## WORK INSTRUCTION
Print the lines that run from the line with "EmptyString => is_digit a" to the line with "if 255 <? value", keeping both end lines, exactly as they appear in the entries below, and nothing else.

[Opening GIVEN INFORMATION section]

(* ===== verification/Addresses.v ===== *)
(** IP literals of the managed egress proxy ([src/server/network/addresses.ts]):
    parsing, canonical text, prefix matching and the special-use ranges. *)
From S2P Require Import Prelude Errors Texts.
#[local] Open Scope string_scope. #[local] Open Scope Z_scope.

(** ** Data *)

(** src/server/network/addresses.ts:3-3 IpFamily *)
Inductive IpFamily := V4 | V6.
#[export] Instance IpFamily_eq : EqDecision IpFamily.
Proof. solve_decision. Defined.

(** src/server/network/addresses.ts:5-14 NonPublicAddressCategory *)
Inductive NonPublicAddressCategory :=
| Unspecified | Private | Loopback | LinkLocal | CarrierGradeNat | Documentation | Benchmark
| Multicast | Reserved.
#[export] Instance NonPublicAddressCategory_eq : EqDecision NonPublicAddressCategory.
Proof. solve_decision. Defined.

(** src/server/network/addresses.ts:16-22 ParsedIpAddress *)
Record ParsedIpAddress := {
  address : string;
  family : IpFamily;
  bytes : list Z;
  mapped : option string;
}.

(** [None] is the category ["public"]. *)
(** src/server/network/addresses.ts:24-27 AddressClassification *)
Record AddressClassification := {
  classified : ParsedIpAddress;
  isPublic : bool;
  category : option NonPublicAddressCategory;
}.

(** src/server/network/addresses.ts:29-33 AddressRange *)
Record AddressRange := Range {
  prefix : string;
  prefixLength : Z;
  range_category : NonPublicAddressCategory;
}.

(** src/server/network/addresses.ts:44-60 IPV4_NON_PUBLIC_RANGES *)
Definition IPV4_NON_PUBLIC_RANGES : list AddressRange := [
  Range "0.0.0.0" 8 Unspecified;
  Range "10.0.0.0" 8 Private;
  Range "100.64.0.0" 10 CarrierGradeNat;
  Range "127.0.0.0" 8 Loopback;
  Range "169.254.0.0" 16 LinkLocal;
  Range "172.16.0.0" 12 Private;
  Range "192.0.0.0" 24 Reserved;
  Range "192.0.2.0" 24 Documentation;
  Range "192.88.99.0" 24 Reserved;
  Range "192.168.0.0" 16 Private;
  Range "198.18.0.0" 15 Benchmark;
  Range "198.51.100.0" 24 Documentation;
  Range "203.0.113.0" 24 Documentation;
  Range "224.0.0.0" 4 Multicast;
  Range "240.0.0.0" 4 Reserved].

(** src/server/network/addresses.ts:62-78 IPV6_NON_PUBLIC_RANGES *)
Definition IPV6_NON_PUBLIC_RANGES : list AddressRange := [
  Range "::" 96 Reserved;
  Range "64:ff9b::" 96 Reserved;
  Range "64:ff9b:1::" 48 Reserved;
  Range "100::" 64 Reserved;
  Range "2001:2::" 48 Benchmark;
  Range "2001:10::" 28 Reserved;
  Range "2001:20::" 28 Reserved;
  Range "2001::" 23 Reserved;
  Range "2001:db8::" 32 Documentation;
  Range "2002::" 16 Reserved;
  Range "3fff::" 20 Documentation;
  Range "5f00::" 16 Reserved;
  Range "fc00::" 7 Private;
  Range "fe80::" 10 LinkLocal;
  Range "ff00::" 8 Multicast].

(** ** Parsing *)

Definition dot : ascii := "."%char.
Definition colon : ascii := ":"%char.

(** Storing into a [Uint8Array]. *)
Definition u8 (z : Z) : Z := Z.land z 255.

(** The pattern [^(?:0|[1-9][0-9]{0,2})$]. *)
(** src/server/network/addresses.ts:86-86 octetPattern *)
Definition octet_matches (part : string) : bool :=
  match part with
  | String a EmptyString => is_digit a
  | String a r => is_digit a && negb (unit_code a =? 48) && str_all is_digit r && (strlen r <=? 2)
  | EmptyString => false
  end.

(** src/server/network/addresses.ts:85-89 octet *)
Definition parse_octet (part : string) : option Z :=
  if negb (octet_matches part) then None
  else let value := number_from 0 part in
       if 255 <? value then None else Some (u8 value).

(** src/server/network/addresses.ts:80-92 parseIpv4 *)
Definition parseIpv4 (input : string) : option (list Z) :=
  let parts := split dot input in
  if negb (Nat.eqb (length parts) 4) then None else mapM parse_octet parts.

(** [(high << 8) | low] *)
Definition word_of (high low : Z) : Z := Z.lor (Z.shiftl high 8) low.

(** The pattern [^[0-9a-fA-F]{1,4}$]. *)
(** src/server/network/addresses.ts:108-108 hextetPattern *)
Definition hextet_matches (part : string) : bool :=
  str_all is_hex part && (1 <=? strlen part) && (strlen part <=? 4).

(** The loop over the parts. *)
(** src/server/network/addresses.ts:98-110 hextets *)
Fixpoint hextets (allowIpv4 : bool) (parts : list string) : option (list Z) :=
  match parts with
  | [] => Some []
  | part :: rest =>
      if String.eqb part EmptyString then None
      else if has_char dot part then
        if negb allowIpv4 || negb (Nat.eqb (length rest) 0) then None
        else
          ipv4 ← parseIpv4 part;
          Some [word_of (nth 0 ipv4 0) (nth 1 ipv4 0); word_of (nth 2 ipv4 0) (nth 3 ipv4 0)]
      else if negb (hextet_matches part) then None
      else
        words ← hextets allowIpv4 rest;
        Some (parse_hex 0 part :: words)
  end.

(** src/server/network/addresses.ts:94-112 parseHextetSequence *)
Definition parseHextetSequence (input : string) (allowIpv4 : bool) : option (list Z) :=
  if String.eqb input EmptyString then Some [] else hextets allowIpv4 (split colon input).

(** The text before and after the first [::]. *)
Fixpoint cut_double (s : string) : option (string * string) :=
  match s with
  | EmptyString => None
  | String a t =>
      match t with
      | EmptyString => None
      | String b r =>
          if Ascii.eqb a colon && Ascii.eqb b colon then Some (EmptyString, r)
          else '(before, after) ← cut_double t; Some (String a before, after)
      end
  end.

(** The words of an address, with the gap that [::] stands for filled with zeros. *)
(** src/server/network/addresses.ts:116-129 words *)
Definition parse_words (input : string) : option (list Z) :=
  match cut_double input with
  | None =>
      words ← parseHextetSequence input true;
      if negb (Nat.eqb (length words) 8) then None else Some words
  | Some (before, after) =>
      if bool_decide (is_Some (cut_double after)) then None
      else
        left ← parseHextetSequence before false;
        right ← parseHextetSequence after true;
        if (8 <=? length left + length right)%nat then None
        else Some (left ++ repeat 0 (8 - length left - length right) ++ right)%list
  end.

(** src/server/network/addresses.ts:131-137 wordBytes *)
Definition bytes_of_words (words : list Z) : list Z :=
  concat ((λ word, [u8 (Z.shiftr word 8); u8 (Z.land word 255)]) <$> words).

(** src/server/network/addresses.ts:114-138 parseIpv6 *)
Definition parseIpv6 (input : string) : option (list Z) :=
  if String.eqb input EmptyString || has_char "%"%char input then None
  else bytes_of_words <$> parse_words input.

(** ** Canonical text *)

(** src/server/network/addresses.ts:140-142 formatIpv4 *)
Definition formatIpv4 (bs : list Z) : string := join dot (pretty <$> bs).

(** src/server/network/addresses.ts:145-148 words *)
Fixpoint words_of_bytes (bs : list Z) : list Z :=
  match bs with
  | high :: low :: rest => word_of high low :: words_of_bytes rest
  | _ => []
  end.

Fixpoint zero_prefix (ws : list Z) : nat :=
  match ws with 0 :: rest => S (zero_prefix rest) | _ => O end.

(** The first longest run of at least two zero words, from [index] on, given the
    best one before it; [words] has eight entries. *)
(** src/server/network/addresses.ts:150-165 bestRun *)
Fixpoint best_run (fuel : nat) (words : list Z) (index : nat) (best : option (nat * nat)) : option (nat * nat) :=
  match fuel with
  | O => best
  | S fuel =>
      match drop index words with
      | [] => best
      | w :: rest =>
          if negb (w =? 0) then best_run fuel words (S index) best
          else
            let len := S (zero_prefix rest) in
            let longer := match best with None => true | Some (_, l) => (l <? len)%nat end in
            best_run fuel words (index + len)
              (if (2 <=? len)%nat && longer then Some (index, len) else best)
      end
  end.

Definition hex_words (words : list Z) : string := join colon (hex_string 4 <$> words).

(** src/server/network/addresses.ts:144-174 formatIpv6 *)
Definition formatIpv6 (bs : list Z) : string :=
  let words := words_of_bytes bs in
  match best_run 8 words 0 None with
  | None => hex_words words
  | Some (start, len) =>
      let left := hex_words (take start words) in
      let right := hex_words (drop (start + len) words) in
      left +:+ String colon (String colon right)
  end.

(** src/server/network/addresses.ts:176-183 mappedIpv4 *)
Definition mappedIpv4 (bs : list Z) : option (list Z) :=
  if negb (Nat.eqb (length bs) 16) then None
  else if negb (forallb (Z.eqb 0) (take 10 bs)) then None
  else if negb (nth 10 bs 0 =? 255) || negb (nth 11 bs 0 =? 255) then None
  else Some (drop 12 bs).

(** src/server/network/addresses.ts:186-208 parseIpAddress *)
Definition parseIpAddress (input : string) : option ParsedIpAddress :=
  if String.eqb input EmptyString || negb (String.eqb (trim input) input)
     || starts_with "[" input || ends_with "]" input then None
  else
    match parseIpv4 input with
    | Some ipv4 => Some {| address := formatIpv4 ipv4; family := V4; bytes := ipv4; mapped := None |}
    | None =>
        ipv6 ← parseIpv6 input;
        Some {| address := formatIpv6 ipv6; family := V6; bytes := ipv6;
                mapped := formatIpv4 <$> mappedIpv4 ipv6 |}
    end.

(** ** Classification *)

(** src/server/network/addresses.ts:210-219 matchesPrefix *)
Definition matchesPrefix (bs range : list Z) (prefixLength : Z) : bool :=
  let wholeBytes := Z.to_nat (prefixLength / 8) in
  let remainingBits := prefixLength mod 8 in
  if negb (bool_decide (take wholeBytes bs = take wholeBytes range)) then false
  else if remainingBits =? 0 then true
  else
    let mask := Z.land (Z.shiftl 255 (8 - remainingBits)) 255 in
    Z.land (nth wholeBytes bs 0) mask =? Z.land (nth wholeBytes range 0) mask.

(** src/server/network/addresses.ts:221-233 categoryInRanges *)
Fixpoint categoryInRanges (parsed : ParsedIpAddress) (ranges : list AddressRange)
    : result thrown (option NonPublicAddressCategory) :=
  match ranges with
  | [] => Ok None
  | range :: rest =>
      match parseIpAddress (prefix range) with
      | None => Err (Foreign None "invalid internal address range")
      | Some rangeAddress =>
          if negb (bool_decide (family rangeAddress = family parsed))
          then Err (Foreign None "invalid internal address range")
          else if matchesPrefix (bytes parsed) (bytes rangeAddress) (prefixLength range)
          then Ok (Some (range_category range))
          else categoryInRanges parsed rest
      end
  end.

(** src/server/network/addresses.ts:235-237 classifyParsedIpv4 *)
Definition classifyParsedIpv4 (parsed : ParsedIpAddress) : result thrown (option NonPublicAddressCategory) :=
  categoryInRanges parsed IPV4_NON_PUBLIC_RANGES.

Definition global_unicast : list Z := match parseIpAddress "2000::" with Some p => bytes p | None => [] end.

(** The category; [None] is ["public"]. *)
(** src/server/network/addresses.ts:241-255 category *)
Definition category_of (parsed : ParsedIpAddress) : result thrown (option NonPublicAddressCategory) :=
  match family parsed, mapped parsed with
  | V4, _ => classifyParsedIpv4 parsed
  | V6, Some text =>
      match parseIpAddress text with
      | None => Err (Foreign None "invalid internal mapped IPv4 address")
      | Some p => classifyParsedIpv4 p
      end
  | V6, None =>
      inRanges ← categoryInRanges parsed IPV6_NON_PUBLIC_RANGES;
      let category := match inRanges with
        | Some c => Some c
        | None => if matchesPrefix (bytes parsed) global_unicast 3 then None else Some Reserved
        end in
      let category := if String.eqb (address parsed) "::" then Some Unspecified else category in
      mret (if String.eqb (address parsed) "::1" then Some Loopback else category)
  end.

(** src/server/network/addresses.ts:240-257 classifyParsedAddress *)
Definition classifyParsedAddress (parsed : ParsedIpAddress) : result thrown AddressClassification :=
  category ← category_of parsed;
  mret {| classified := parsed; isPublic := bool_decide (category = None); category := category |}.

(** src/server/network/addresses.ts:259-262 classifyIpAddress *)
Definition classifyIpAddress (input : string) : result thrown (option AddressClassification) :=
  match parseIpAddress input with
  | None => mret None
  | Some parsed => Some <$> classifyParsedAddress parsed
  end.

[Closing GIVEN INFORMATION section]

## RESPONSE
  | String a EmptyString => is_digit a
  | String a r => is_digit a && negb (unit_code a =? 48) && str_all is_digit r && (strlen r <=? 2)
  | EmptyString => false
  end.

(** src/server/network/addresses.ts:85-89 octet *)
Definition parse_octet (part : string) : option Z :=
  if negb (octet_matches part) then None
  else let value := number_from 0 part in
       if 255 <? value then None else Some (u8 value).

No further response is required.